A carte-de-visite portrait of Major John Fitzmaurice [sometimes FitzMaurice], who is seen here probably with his granddaughter Gertrude Alice Huntsman.
John Fitzmaurice was born on 23 June 1792 at Duagh near Listowel in County Kerry [Ireland]. He joined the 95th Regiment (the Rifle Brigade) during the Peninsular campaign and, while still a Lieutenant, was wounded at the Battle of Badajoz in 1812. He recovered and was later present at the Battle of Waterloo in June 1815. In fact, he hold the distinction of being the first soldier to have fired a shot at that historic engagement. Once again he was shot in the leg but this time the bullet was never removed and went with him to the grave.
Major John Fitzmaurice was awarded the Waterloo Medal and created a Knight of the Royal Hanoverian Guelphic Order. In May 1861 he became a Major-General. He died, aged 72, on 24 December 1865 and was buried in the churchyard at Perivale in West London.

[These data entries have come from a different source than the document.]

(** An entry of a kernel table is set to a link or to a huge page. *)
Lemma set_entry own s t l i e : ktables own s -> own !! t = Some (OKernel l) -> is_idx i -> is_u64 e ->
  ((l < 3)%nat -> present e = true /\ kernel_link own (S l) e) ->
  let s' := set_ram (write64 (ram s) (slot t i) e) s in
  ktables own s' /\ (forall t' o j, own !! t' = Some o -> is_idx j -> ent (ram s') t' j = if decide (t' = t /\ j = i) then e else ent (ram s) t' j).
Proof.
  intros [Hwf Hcl] Ht Hi He Hl s'.
  assert (forall t' o j, own !! t' = Some o -> is_idx j -> ent (ram s') t' j = if decide (t' = t /\ j = i) then e else ent (ram s) t' j) as Hent.
  { intros t' o j Ht' Hj. apply ent_write; eauto using wf_frame. }
  split; [|exact Hent]. constructor.
  - eapply pt_wf_write; eauto. intros Hlt. by apply Hl.
  - intros t' l' j Ht' Hlt Hj. rewrite (Hent t' _ j Ht' Hj). case_decide as E; [|eauto]. destruct E as [-> ->].
    right. rewrite Ht in Ht'. injection Ht' as <-. by apply Hl.
Qed.

(** The entry that leads to a table. *)
Definition klink (a : Z) : Z := a .| PTE_PRESENT .| PTE_WRITABLE .| 0.

Lemma klink_spec a : is_frame a -> present (klink a) = true /\ huge (klink a) = false /\ child_of (klink a) = a /\ is_u64 (klink a) /\ klink a <> 0.
Proof.
  intros Ha. destruct (link_entry a 0 Ha (or_introl eq_refl)) as (H1 & H2 & H3 & _ & H5). split_and!; try done.
  intros E. fold (klink a) in H1. by rewrite E in H1.
Qed.

Lemma klink_eq a : a .| PTE_PRESENT .| PTE_WRITABLE = klink a.
Proof. unfold klink. by rewrite Z.lor_0_r. Qed.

He appears on the 1861 census, a 'Colonel on half-pay' living at Drayton House in Ealing with his wife, Frances Maria Fitzmaurice, and three unmarried daughters: Emma (34), Geraldine (29) and Gertrude (19). Clearly the girl in this portrait is not one of these daughters. The household also included a grand-niece named Margaret Fitzmaurice Clyde but at 15 in 1861 even she would have been older than the girl seen here.
Although the Silvy daybooks identify her as 'Miss Fitzmaurice,' I think it is far more likely that she is one of Major Fitzmaurice’s granddaughters. His daughter Anna Maria Fitzmaurice had married Benjamin Huntsman in 1850. By 1861 they had had four children, including Gertrude Alice Huntsman, aged 10 in 1861, and Hilda Mary Huntsman, aged 7 in 1861.
Gertrude married John Henry Fraser Walter in 1874. The marriage produced two children. She died, aged 82, on 10 December 1934, at Drayton Hall near Norwich. She left effects valued at £8772.
Photographed by Camille Silvy on 10 May 1861.